Stored data entries
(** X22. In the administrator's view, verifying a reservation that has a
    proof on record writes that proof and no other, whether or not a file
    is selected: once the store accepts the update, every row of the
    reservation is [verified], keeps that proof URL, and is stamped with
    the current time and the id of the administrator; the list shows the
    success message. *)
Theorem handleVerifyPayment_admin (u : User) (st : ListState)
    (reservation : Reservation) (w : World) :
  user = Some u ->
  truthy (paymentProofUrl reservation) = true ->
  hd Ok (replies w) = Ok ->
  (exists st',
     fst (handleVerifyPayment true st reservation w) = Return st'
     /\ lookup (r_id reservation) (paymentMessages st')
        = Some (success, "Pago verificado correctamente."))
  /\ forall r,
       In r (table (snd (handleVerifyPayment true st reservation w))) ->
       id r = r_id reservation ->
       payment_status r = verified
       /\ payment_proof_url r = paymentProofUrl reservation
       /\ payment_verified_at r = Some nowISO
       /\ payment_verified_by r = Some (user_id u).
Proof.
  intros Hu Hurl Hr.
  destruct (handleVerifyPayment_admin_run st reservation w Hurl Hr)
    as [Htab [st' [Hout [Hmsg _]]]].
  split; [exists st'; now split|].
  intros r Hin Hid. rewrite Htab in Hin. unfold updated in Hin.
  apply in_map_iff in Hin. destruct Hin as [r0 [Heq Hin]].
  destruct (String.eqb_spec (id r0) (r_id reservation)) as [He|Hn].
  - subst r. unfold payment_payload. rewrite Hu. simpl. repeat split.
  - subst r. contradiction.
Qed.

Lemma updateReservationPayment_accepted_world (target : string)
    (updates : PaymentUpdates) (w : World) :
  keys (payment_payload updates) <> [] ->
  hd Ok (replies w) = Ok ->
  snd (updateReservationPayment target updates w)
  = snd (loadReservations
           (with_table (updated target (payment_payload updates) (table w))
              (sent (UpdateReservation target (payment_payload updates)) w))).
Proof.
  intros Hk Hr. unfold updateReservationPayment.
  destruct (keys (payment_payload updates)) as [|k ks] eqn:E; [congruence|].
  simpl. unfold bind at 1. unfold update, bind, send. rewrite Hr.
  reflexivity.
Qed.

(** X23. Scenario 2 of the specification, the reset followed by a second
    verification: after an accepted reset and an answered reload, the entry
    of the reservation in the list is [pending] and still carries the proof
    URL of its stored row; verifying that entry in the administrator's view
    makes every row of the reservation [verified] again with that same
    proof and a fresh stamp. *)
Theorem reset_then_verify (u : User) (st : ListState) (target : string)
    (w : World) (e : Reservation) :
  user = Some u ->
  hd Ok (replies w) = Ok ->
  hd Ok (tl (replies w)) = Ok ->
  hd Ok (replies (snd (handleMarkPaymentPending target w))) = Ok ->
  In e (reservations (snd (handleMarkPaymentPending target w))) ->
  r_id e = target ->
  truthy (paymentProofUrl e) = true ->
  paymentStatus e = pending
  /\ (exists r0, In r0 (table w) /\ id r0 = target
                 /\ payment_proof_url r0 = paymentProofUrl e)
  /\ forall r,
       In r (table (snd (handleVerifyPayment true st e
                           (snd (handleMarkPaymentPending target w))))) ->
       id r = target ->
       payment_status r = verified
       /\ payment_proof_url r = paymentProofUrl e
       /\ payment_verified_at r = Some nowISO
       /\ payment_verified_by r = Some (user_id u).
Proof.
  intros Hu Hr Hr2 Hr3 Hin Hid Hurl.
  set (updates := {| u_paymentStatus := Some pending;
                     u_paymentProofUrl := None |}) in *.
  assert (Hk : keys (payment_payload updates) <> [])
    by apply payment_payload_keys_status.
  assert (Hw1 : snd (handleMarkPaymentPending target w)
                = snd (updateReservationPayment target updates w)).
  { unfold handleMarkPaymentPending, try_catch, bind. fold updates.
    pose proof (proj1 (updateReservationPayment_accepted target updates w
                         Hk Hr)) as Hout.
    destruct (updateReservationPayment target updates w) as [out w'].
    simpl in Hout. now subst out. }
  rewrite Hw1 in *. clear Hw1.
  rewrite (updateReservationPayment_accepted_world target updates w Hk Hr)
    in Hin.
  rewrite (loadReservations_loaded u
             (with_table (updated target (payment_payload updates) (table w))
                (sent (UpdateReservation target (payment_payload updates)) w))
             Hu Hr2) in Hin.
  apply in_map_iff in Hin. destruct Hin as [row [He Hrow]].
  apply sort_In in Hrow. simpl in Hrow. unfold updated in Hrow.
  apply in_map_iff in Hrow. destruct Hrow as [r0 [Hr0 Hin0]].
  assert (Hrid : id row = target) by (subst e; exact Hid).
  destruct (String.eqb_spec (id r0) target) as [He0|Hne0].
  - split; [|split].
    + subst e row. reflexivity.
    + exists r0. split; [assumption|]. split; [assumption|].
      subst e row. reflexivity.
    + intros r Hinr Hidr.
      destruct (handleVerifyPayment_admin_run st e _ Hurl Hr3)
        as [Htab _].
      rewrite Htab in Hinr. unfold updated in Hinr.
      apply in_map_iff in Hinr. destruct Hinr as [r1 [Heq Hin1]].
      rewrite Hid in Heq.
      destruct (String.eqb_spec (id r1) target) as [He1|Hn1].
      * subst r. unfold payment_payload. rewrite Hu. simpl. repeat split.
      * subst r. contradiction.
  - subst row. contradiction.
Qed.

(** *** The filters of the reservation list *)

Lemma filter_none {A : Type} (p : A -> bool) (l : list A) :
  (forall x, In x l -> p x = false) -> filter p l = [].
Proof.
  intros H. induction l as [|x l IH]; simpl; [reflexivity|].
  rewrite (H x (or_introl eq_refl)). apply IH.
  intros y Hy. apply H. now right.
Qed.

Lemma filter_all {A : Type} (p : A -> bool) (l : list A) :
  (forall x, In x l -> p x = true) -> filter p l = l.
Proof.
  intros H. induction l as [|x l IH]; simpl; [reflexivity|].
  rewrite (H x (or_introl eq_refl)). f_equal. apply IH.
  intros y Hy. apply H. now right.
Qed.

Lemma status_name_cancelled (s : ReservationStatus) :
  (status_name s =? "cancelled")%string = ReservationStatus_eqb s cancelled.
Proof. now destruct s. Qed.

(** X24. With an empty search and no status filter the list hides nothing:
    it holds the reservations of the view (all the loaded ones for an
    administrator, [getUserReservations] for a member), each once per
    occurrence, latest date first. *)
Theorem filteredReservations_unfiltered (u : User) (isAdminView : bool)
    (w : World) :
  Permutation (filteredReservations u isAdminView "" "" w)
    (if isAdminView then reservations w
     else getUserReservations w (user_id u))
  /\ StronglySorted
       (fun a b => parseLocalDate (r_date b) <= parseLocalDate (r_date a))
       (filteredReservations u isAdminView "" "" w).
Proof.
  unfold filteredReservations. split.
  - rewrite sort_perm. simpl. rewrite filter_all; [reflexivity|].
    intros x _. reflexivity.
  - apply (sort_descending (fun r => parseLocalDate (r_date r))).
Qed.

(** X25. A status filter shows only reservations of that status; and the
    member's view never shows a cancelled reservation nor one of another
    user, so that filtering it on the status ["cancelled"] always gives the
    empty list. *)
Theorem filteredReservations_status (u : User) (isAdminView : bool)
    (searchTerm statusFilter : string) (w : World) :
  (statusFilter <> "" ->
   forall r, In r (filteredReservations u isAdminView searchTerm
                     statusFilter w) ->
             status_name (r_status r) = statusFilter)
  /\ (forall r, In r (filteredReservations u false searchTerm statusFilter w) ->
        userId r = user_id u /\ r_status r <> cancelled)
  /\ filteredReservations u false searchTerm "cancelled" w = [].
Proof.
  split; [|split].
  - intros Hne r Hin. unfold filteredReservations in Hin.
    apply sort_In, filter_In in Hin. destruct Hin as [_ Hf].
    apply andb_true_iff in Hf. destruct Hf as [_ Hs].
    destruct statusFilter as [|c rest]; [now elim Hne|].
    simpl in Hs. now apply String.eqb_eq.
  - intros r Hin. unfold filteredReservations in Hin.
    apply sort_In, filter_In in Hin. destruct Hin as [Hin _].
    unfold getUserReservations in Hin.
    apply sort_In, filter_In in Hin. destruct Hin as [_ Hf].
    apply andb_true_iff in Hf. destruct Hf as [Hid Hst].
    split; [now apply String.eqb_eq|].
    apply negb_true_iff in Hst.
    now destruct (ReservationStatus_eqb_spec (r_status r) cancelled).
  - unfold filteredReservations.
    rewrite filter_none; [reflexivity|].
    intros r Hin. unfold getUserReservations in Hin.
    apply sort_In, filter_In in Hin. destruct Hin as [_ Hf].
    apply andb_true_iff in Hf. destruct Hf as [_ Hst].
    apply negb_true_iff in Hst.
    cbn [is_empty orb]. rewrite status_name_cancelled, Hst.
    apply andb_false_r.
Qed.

---

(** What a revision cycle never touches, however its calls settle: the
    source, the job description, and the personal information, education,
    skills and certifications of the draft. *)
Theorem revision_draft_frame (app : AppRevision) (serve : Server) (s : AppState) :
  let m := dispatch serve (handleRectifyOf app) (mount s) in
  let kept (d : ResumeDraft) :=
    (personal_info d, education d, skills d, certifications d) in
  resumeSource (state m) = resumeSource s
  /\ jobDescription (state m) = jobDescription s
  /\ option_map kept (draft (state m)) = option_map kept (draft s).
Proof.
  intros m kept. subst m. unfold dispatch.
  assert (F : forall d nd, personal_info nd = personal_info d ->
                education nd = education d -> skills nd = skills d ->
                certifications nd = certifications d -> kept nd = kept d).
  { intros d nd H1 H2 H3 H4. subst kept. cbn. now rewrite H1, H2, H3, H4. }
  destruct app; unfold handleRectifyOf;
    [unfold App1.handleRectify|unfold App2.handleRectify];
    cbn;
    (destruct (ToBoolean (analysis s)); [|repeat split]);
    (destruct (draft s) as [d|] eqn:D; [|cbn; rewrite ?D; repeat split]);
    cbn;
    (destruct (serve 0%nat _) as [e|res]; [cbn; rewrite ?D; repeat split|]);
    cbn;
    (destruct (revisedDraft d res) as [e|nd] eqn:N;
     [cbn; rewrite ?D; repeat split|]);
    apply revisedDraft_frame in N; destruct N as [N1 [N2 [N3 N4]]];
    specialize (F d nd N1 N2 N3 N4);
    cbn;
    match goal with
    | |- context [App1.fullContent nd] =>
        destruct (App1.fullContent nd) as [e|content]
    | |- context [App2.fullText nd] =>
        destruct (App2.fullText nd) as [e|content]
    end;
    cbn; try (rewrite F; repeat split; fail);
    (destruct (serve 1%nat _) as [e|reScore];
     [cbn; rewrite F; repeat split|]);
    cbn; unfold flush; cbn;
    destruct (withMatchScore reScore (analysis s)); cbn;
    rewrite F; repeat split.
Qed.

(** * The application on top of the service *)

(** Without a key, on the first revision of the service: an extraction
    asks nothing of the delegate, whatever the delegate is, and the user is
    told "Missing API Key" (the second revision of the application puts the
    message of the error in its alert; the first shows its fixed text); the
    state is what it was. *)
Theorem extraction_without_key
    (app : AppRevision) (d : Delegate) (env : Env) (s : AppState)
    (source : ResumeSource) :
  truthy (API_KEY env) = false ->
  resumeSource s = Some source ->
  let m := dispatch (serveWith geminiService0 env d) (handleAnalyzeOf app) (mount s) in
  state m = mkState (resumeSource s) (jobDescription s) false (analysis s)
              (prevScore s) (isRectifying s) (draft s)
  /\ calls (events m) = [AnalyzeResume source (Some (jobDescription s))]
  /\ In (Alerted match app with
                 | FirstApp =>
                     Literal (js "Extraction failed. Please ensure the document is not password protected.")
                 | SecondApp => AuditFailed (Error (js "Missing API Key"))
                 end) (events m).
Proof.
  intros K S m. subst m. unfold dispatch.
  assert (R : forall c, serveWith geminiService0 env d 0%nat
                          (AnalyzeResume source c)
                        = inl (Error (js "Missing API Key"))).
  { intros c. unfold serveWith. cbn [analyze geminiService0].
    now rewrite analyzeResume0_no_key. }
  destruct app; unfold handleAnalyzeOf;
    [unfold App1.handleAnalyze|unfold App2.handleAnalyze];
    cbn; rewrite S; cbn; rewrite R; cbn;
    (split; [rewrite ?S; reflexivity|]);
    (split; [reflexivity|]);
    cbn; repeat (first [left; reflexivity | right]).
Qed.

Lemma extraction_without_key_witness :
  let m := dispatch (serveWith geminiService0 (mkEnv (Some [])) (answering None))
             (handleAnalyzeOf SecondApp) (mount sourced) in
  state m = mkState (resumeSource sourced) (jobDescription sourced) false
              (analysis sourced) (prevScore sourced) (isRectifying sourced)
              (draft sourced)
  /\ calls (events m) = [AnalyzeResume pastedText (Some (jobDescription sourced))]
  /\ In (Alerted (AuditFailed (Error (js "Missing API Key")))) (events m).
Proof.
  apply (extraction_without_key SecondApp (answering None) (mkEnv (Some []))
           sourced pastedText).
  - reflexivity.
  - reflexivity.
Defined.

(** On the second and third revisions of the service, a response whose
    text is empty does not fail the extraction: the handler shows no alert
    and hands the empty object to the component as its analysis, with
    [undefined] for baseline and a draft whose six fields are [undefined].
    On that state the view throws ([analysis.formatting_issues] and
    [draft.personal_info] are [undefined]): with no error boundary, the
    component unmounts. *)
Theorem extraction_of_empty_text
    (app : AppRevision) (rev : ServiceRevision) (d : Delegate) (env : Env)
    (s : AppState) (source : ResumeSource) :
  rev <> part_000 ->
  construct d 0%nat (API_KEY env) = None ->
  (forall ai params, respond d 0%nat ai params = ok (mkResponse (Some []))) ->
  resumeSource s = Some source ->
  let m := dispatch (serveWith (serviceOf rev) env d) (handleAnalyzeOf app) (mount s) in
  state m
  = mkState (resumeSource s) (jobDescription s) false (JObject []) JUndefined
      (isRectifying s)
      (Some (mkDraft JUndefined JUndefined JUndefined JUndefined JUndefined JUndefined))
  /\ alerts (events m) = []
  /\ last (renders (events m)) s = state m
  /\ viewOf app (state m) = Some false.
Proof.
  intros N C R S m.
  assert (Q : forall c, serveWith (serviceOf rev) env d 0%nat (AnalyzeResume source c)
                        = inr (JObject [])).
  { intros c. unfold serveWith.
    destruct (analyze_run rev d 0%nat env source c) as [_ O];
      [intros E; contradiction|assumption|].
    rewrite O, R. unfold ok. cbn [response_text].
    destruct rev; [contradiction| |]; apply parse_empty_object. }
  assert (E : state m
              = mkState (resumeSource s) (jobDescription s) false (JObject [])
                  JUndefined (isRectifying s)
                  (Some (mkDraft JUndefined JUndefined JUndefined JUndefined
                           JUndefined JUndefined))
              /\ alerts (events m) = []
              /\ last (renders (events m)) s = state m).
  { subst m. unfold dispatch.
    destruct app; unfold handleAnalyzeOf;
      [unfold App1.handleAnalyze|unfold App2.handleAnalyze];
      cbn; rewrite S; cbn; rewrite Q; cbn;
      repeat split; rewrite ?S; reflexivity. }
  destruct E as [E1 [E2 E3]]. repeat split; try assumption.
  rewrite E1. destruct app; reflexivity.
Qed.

● EXERCISE OBJECTIVE: Go through the records and show every line with the string "shows" in it.

● EXPECTED ANSWER:
    the current time and the id of the administrator; the list shows the
(** X25. A status filter shows only reservations of that status; and the
    member's view never shows a cancelled reservation nor one of another
    message of the error in its alert; the first shows its fixed text); the
    text is empty does not fail the extraction: the handler shows no alert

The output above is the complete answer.